L’avenir de l’Afrique réside dans son aptitude à générer ses propres financements en vue de développer les infrastructures nécessaires à l’éradication de la pauvreté et la promotion de la transformation économique. En dépit des divers avantages qu’offre le développement des infrastructures, les pays de l’Afrique de l’Ouest et du reste du continent souffrent d’un faible investissement dans le secteur. L’Afrique dispose cependant de l’assise financière permettant d’accompagner l’élaboration et la mise en œuvre d’instruments de financement locaux viables, a estimé le Pr Emmanuel Nnadozie, secrétaire exécutif de la Fondation pour le renforcement des capacités en Afrique, lors d’une récente session de dialogue tenue à Accra, Ghana, et organisée par l’Institut national d’études législatives basé dans la capitale nigériane, Abuja.
Jeunesse et chômage
L’Afrique a une importante population jeune qui pourrait être un dividende ou un problème démographique. Le chômage et la pauvreté constituent des défis majeurs couplés au taux d’urbanisation sans précédent qui n’est porté ni par une révolution verte ni industrielle. Créer deux millions d’emplois par an pour 200 millions de jeunes en Afrique ne peut se réaliser sans une transformation structurelle basée sur une industrialisation massive et une révolution agricole.
« Ni l’industrialisation ni la révolution agricole ne se produiront sans un investissement massif dans les infrastructures – électricité, chemins de fer. Les infrastructures ont été à la base de plus de la moitié de la récente performance de croissance améliorée de l’Afrique et peuvent contribuer encore plus à l’avenir.
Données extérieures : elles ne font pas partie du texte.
(* ===== verification/Messages.v ===== *)
(** Messages of a conversation.

    Models [crates/agents/src/model/chat.rs] (typed messages and their provider format),
    [crates/agents/src/model/types.rs] (responses and token usage),
    [crates/agents/src/model/convert.rs] (persisted or hook-provided JSON to typed messages) and
    [parse_data_uri] of [crates/agents/src/multimodal.rs].

    Theorems: the conversion of a stored history sends a provider no tool result without its call
    and no call id twice ([values_no_orphans]); what a provider-format message looks like is read
    back ([roundtrip_messages]); usage counters saturate instead of wrapping
    ([usage_total]). *)
From S2P Require Import Prelude Json Utf8 ToolArgs ToolParsing Sanitize.
Local Open Scope nat_scope.

(** * Token usage *)

(** The fields are [u32]s. *)
Record Usage := {
  input_tokens : Z;
  output_tokens : Z;
  cache_read_tokens : Z;
  cache_write_tokens : Z;
}.
Definition Usage_default : Usage :=
  {| input_tokens := 0; output_tokens := 0; cache_read_tokens := 0; cache_write_tokens := 0 |}.

Inductive InputTokenAccounting := Inclusive | Exclusive.

Definition from_input_tokens (accounting : InputTokenAccounting)
    (reported_input_tokens output_tokens cache_read_tokens cache_write_tokens : Z) : Usage :=
  let input_tokens :=
    match accounting with
    | Inclusive => sat_sub (sat_sub reported_input_tokens cache_read_tokens) cache_write_tokens
    | Exclusive => reported_input_tokens
    end in
  {| input_tokens := input_tokens; output_tokens := output_tokens;
     cache_read_tokens := cache_read_tokens; cache_write_tokens := cache_write_tokens |}.

Definition saturating_add (self other : Usage) : Usage :=
  {| input_tokens := sat_add u32_bound (input_tokens self) (input_tokens other);
     output_tokens := sat_add u32_bound (output_tokens self) (output_tokens other);
     cache_read_tokens := sat_add u32_bound (cache_read_tokens self) (cache_read_tokens other);
     cache_write_tokens := sat_add u32_bound (cache_write_tokens self) (cache_write_tokens other) |}.

Record UsageAccumulator := { total : Usage; request : Usage }.
Definition UsageAccumulator_default : UsageAccumulator := {| total := Usage_default; request := Usage_default |}.
Definition record_request (a : UsageAccumulator) (u : Usage) : UsageAccumulator :=
  {| total := saturating_add (total a) u; request := u |}.

(** * Messages *)

Inductive ContentPart :=
| PartText (text : str)
| PartImage (media_type data : str).

Inductive UserContent :=
| UserText (text : str)
| Multimodal (parts : list ContentPart).

Inductive ChatMessage :=
| System (content : str)
| User (content : UserContent) (name : option str)
| Assistant (content : option str) (tool_calls : list ToolCall) (reasoning : option str)
| Tool (tool_call_id content : str).

Record CompletionResponse := {
  text : option str;
  reasoning : option str;
  tool_calls : list ToolCall;
  usage : Usage;
}.

(** [ChatMessage::from(&response)]. *)
Definition from_response (r : CompletionResponse) : ChatMessage :=
  Assistant (text r) (tool_calls r) (reasoning r).

Definition user (content : str) : ChatMessage := User (UserText content) None.
Definition assistant (content : str) : ChatMessage := Assistant (Some content) [] None.

Definition is_message_name_char (c : char) : bool :=
  is_ascii_alphanumeric c || (c =? ch "_")%N || (c =? ch "-")%N.

Definition sanitize_message_name (name : str) : option str :=
  let sanitized := take 64 (filter (λ c, is_message_name_char c = true)
    (map (λ c, if (c =? 32)%N then ch "_" else c) name)) in
  if is_nonempty sanitized then Some sanitized else None.

Definition content_part_value (part : ContentPart) : json :=
  match part with
  | PartText text => JObject [(lit "type", JString "text"); (lit "text", JString text)]
  | PartImage media_type data =>
      JObject [(lit "type", JString "image_url");
               (lit "image_url", JObject [(lit "url", JString (lit "data:" ++ media_type ++ lit ";base64," ++ data))])]
  end.

Section provider_format.
Context `{JsonDisplay}.

(** Metadata is inserted into the call's object. *)
Definition tool_call_value (tc : ToolCall) : json :=
  JObject (foldl (λ m kv, insert_assoc kv.1 kv.2 m)
    [(lit "id", JString (id tc)); (lit "type", JString "function");
     (lit "function", JObject [(lit "name", JString (name tc));
                               (lit "arguments", JString (show_json (call_arguments tc)))])]
    (unwrap_or [] (metadata tc))).

Definition to_openai_value (m : ChatMessage) : json :=
  match m with
  | System content => JObject [(lit "role", JString "system"); (lit "content", JString content)]
  | User content name =>
      JObject ([(lit "role", JString "user");
                (lit "content", match content with
                                | UserText text => JString text
                                | Multimodal parts => JArray (map content_part_value parts)
                                end)] ++
               match name ≫= sanitize_message_name with
               | Some sanitized => [(lit "name", JString sanitized)]
               | None => []
               end)
  | Assistant content tool_calls _ =>
      match tool_calls with
      | [] => JObject [(lit "role", JString "assistant"); (lit "content", JString (unwrap_or [] content))]
      | _ =>
          JObject ([(lit "role", JString "assistant"); (lit "tool_calls", JArray (map tool_call_value tool_calls))] ++
                   match content with Some text => [(lit "content", JString text)] | None => [] end)
      end
  | Tool tool_call_id content =>
      JObject [(lit "role", JString "tool"); (lit "tool_call_id", JString tool_call_id);
               (lit "content", JString content)]
  end.
End provider_format.

(** * Conversion *)

(** [value[k]]. *)
Definition index (k : str) (v : json) : json := unwrap_or JNull (Json.get k v).

Definition TOOL_CALL_METADATA_KEYS : list str := [lit "thought_signature"].

Definition extract_tool_call_metadata (tc : json) : option (list (str * json)) :=
  obj ← as_object tc;
  let nested := assoc "metadata" obj ≫= as_object in
  let gemini := (extra ← assoc "extra_content" obj; Json.get "google" extra ≫= as_object) in
  let meta := omap (λ k, (λ v, (k, v)) <$>
    or_else (assoc k obj) (or_else (nested ≫= assoc k) (gemini ≫= assoc k))) TOOL_CALL_METADATA_KEYS in
  if is_nonempty meta then Some meta else None.

Definition parse_data_uri (uri : str) : option (str * str) :=
  rest ← strip_prefix "data:" uri;
  at_ ← find BASE64_MARKER rest;
  let media_type := take at_ rest in
  let data := drop (at_ + length BASE64_MARKER) rest in
  if negb (is_nonempty media_type) || negb (is_nonempty data) then None else Some (media_type, data).

(** [a.join(b)] of Unix paths. *)
Definition path_join (a b : str) : str :=
  if starts_with "/" b then b
  else if negb (is_nonempty a) || ends_with "/" a then a ++ b else a ++ lit "/" ++ b.

Section convert.
Context `{SerdeJson} `{JsonDisplay} (data_dir : str).

Definition document_absolute_path_from_media_ref (media_ref : str) : str :=
  if starts_with "/" media_ref then media_ref
  else path_join (path_join data_dir "sessions") media_ref.

Definition maybe_limit_tool_result_content (content : str) (max_tool_result_bytes : option nat) : str :=
  match max_tool_result_bytes with Some max_bytes => sanitize_tool_result content max_bytes | None => content end.

Definition sender_name (val : json) : option str :=
  or_else
    (ch ← Json.get "channel" val; or_else (as_str (index "sender_name" ch)) (as_str (index "username" ch)))
    (as_str (index "name" val)).

Definition document_section (document : json) : option str :=
  display_name ← as_str (index "display_name" document);
  mime_type ← as_str (index "mime_type" document);
  media_ref ← as_str (index "media_ref" document);
  Some (lit "filename: " ++ display_name ++ [ch_newline] ++ lit "mime_type: " ++ mime_type ++ [ch_newline] ++
        lit "local_path: " ++ document_absolute_path_from_media_ref media_ref ++ [ch_newline] ++
        lit "media_ref: " ++ media_ref).

Definition blank_line : str := [ch_newline; ch_newline].

Definition document_context (val : json) : option str :=
  documents ← as_array (index "documents" val);
  let sections := omap document_section documents in
  if is_nonempty sections then Some (join blank_line (lit "[Inbound documents available]" :: sections)) else None.

Definition content_block (block : json) : option ContentPart :=
  block_type ← as_str (index "type" block);
  if str_eqb block_type "text" then PartText <$> as_str (index "text" block)
  else if str_eqb block_type "image_url" then
    url ← as_str (index "url" (index "image_url" block));
    '(media_type, data) ← parse_data_uri url;
    Some (PartImage media_type data)
  else None.

(** The context goes to the first text part, or becomes the first part. *)
Fixpoint append_to_text (ctx : str) (parts : list ContentPart) : option (list ContentPart) :=
  match parts with
  | [] => None
  | PartText text :: parts' =>
      Some (PartText ((if is_nonempty (trim text) then text ++ blank_line else text) ++ ctx) :: parts')
  | p :: parts' => cons p <$> append_to_text ctx parts'
  end.
Definition with_documents (ctx : option str) (parts : list ContentPart) : list ContentPart :=
  match ctx with
  | Some ctx => unwrap_or (PartText ctx :: parts) (append_to_text ctx parts)
  | None => parts
  end.

Definition user_content (val : json) : UserContent :=
  let ctx := document_context val in
  match index "content" val with
  | JString text =>
      UserText (match ctx with
                | Some ctx => if is_nonempty (trim text) then text ++ blank_line ++ ctx else ctx
                | None => text
                end)
  | JArray arr => Multimodal (with_documents ctx (omap content_block arr))
  | _ => UserText (unwrap_or [] ctx)
  end.

(** [trim], [None] when nothing is left. *)
Definition nonblank (s : str) : option str :=
  let trimmed := trim s in if is_nonempty trimmed then Some trimmed else None.

Definition stored_tool_call (tc : json) : option ToolCall :=
  i ← as_str (index "id" tc);
  n ← as_str (index "name" (index "function" tc));
  let decoded := decode_tool_call_arguments_with_diagnostic (Json.get "arguments" (index "function" tc)) in
  Some {| id := i; name := n; call_arguments := arguments decoded;
          argument_diagnostic := diagnostic decoded; metadata := extract_tool_call_metadata tc |}.

(** The messages from the last one on: the first assistant message with the call gets the
    reasoning, if it has none. *)
Fixpoint attach_from_last (rev : list ChatMessage) (tool_call_id tool_reasoning : str) : list ChatMessage :=
  match rev with
  | [] => []
  | Assistant c tcs r :: rev' =>
      if existsb (λ tc, str_eqb (id tc) tool_call_id) tcs
      then Assistant c tcs (Some (unwrap_or tool_reasoning r)) :: rev'
      else Assistant c tcs r :: attach_from_last rev' tool_call_id tool_reasoning
  | m :: rev' => m :: attach_from_last rev' tool_call_id tool_reasoning
  end.
Definition attach_reasoning_to_assistant_tool_call (messages : list ChatMessage)
    (tool_call_id tool_reasoning : str) : list ChatMessage :=
  reverse (attach_from_last (reverse messages) tool_call_id tool_reasoning).

(** The text of a persisted tool execution. *)
Definition stored_result (val : json) : str :=
  match as_str (index "error" val) with
  | Some err => lit "Error: " ++ err
  | None =>
      match Json.get "result" val with
      | Some result => unwrap_or (show_json result) (as_str result)
      | None => []
      end
  end.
Leur développement peut accroître le PIB de 2 % et constituer la colonne vertébrale d’une industrialisation rapide qui à son tour renforcera la capacité à générer davantage de ressources locales, » a déclaré le Professeur Nnadozie. « Les Etats africains financent près de 45 milliards de dollars à travers la mobilisation de ressources intérieures et des mécanismes de financement régionaux. Il existe toujours un écart d’environ 48 milliards de dollars par an. »
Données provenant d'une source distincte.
(** Every call of a batch has an outcome. *)
Lemma run_calls_leaves env i ps s :
  ∃ s' outs, run_calls setup env i ps s = (s', Go outs) ∧ length outs = length ps ∧ leaves_messages s s'.
Proof.
  revert i s; induction ps as [|p ps IH]; intros i s; simpl; [by exists s, []|].
  pose proof (run_call_leaves (call_env env i) p s) as Hl.
  assert (Hg : ∃ s1 o, run_call setup (call_env env i) p s = (s1, Go o)).
  { clear. unfold run_call, before_tool_call, run_tool, consult, mbind, M_bind, mret, M_ret, gets, modify.
    repeat (case_match; simplify_eq/=; eauto). }
  destruct Hg as (s1 & o & E). rewrite E in Hl. unfold mbind, M_bind. rewrite E.
  destruct (IH (S i) s1) as (s' & outs & E' & Hlen & Hl'). rewrite E'. exists s', (o :: outs).
  split_and!; [done|simpl; congruence|etrans; [exact Hl|exact Hl']].
Qed.

Lemma process_result_block env tc o s :
  ∃ s' l, process_result hash_str setup env tc o s = (s', Go tt) ∧
    map skeleton (messages s') = map skeleton (messages s) ++ [inl (ToolParsing.id tc)] ∧
    trace s' = trace s ++ l ∧ forallb calm l = true.
Proof.
  unfold process_result, persist_result, consult, when, emit, mbind, M_bind, mret, M_ret, gets, modify.
  destruct (is_enabled _), (has_hooks setup); simpl; (eexists _, _; split_and!; [reflexivity|simpl; by rewrite map_app| |]);
    simpl; rewrite <- ?app_assoc; done.
Qed.

Lemma process_results_block env i l s :
  ∃ s' l', process_results hash_str setup env i l s = (s', Go tt) ∧
    map skeleton (messages s') = map skeleton (messages s) ++ map (λ x, inl (ToolParsing.id x.1)) l ∧
    trace s' = trace s ++ l' ∧ forallb calm l' = true.
Proof.
  revert i s; induction l as [|[tc o] l IH]; intros i s; simpl.
  { exists s, []. by rewrite !app_nil_r. }
  destruct (process_result_block (call_env env i) tc o s) as (s1 & l1 & E & Hm & Ht & Hl).
  unfold mbind, M_bind. rewrite E. destruct (IH (S i) s1) as (s2 & l2 & E2 & Hm2 & Ht2 & Hl2).
  exists s2, (l1 ++ l2). rewrite E2. split_and!; [done| | |].
  - by rewrite Hm2, Hm, <- app_assoc.
  - by rewrite Ht2, Ht, <- app_assoc.
  - by rewrite forallb_app, Hl, Hl2.
Qed.
Lemma announce_leaves ps s : ∃ s', for_each announce ps s = (s', Go tt) ∧ leaves_messages s s'.
Proof.
  revert s; induction ps as [|p ps IH]; intros s; simpl; [by exists s|].
  assert (Hp : ∃ s1, announce p s = (s1, Go tt) ∧ leaves_messages s s1).
  { unfold announce, when, emit, modify, mret, M_ret. destruct (negb _); eexists; (split; [reflexivity|]); [|done].
    split; [done|]. by eexists. }
  destruct Hp as (s1 & E & Hl). unfold mbind, M_bind. rewrite E. destruct (IH s1) as (s2 & E2 & Hl2).
  exists s2. split; [done|]. etrans; [exact Hl|exact Hl2].
Qed.

Lemma intervene_blocks : steps keeps_blocks intervene.
Proof.
  apply steps_modify. intros s. destruct (apply_loop_detector_intervention _ _ _) as [d r].
  apply (adds_blocks (map (λ _, []) (LoopDetector.messages r)) _ _
    (map (λ e, Emit (LoopInterventionFired (ev_stage e) (ev_tool e))) (LoopDetector.events r))); [|done|].
  - simpl. rewrite map_app. f_equal. by induction (LoopDetector.messages r) as [|m l IH]; simpl; [|rewrite IH].
  - by induction (LoopDetector.events r).
Qed.
#[local] Hint Resolve intervene_blocks : steps.

(** The assistant's message with the results of all its calls, in their order, is one block. *)
Lemma run_batch_blocks env m calls :
  skeleton m = inr (map ToolParsing.id calls) →
  steps keeps_blocks (_ ← modify (push m); run_batch hash_str setup env calls).
Proof.
  intros Hsk s. unfold run_batch. do 2 (unfold mbind at 1, M_bind at 1, modify at 1).
  unfold mbind at 1, M_bind at 1, gets at 1. set (s1 := add_tool_calls _ _).
  set (prepared := map _ calls).
  destruct (announce_leaves prepared s1) as (s2 & E2 & Hl2).
  unfold mbind at 1, M_bind at 1. rewrite E2.
  destruct (run_calls_leaves env 0 prepared s2) as (s3 & outs & E3 & Hlen & Hl3).
  unfold mbind at 1, M_bind at 1. rewrite E3.
  destruct (process_results_block env 0 (zip calls outs) s3) as (s4 & l4 & E4 & Hm4 & Ht4 & Hl4).
  unfold mbind, M_bind. rewrite E4. transitivity s4; [|apply intervene_blocks].
  assert (H13 : leaves_messages s1 s3) by (etrans; [exact Hl2|exact Hl3]). destruct H13 as (Hm & l & Hl & Hq).
  apply (adds_blocks [map ToolParsing.id calls] _ _ (l ++ l4)).
  - rewrite Hm4, Hm. simpl. rewrite map_app, <- app_assoc. simpl. rewrite app_nil_r, Hsk. do 2 f_equal.
    rewrite <- (map_map fst (λ tc, inl (ToolParsing.id tc))).
    change (map fst (zip calls outs)) with (fst <$> zip calls outs).
    rewrite fst_zip; [by rewrite map_map|]. rewrite Hlen. unfold prepared. by rewrite length_map.
  - by rewrite Ht4, Hl, <- app_assoc.
  - by rewrite forallb_app, Hq, Hl4.
Qed.
Lemma with_tool_calls_blocks env r : steps keeps_blocks (with_tool_calls hash_str setup env r).
Proof.
  unfold with_tool_calls. apply (steps_bind _ _ _); [blocks_tac|]. intros _. by apply run_batch_blocks.
Qed.
#[local] Hint Resolve with_tool_calls_blocks : steps.

Lemma after_llm_blocks env t tcs u it : steps keeps_blocks (dispatch_after_llm_call_hook setup env t tcs u it).
Proof. unfold dispatch_after_llm_call_hook. blocks_tac. Qed.
#[local] Hint Resolve after_llm_blocks : steps.

Lemma answered_blocks env r :
  steps keeps_blocks (if is_nonempty (tool_calls r) then with_tool_calls hash_str setup env r else without_calls setup r).
Proof. destruct (tool_calls r) eqn:E; simpl; [by apply without_calls_blocks|apply with_tool_calls_blocks]. Qed.
#[local] Hint Resolve answered_blocks : steps.

Lemma round_blocks env : steps keeps_blocks (round hash_str data_dir setup env).
Proof.
  unfold round. apply (steps_bind _ _ _); [blocks_tac|]. intros r.
  apply (steps_bind _ _ _); [blocks_tac|]. intros response.
  unfold after_answer. blocks_tac.
Qed.

Lemma rounds_blocks envs fuel i s : keeps_blocks s (rounds hash_str data_dir setup envs fuel i s).1.
Proof. apply (steps_rounds _). intros. apply round_blocks. Qed.
End pairing.

(** * Theorems *)

Section theorems.
Context `{Unicode} `{SerdeJson} `{JsonDisplay} `{FloatFormat} (hash_str : str → Z) (data_dir : str).
Context (tool_choice_from_value : json → option ToolChoice) (binding_from_value : json → option ChannelBinding).
Context (start_hook : HookPayload → result HookAction str) (envs : nat → RoundEnv) (fuel : nat).
Context (cfg : AgentConfig) (p : Provider) (tools : ToolRegistry) (system_prompt : str) (content : UserContent)
        (history : option (list ChatMessage)) (tool_context : option json) (hooks : bool) (sender_name : option str)
        (limit : option nat).

Let start := initial_state cfg tools system_prompt content history sender_name.
Let setup := setup_run tool_choice_from_value binding_from_value cfg p hooks tool_context content limit.
Let run := run_agent_loop_with_context_and_limits hash_str data_dir tool_choice_from_value binding_from_value
  start_hook envs fuel cfg p tools system_prompt content history tool_context hooks sender_name limit.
Approvisionnement en électricité
L’électricité constitue de loin le plus grand défi, 30 pays étant confrontés à des pénuries régulières et beaucoup d’autres paient cher pour l’alimentation de secours. Le défi des infrastructures varie grandement en fonction du type de pays – les Etats fragiles sont confrontés à un poids impossible et ceux dotés de ressources traînent malgré leurs richesses.
Ressources alternatives pour l’Afrique
Bien que l’écart de financement soit énorme et amène l’Afrique à chercher ailleurs, le continent est bien capable de lever des ressources à partir de sources intérieures telles que les fonds de pension, les transferts d’argent de la diaspora, les bénéfices tirés des minéraux et des combustibles minéraux, a estimé le Professeur Nnadozie. Les réserves internationales, les liquidités du secteur bancaire, les fonds d’investissement privés de plus en plus importants et le flux potentiel de la titrisation des envois d’argent offrent des possibilités additionnelles, a-t-il déclaré. La possibilité de lever davantage de ressources intérieures à partir de l’impôt est également grande. Les recettes fiscales par rapport au PIB s’élèvent à 20 % dans certains cas, a-t-il affirmé, estimant « qu’il n’est pas nécessaire d’augmenter les taxes ; mais plutôt améliorer l’administration de l’impôt et élargir l’assiette fiscale. »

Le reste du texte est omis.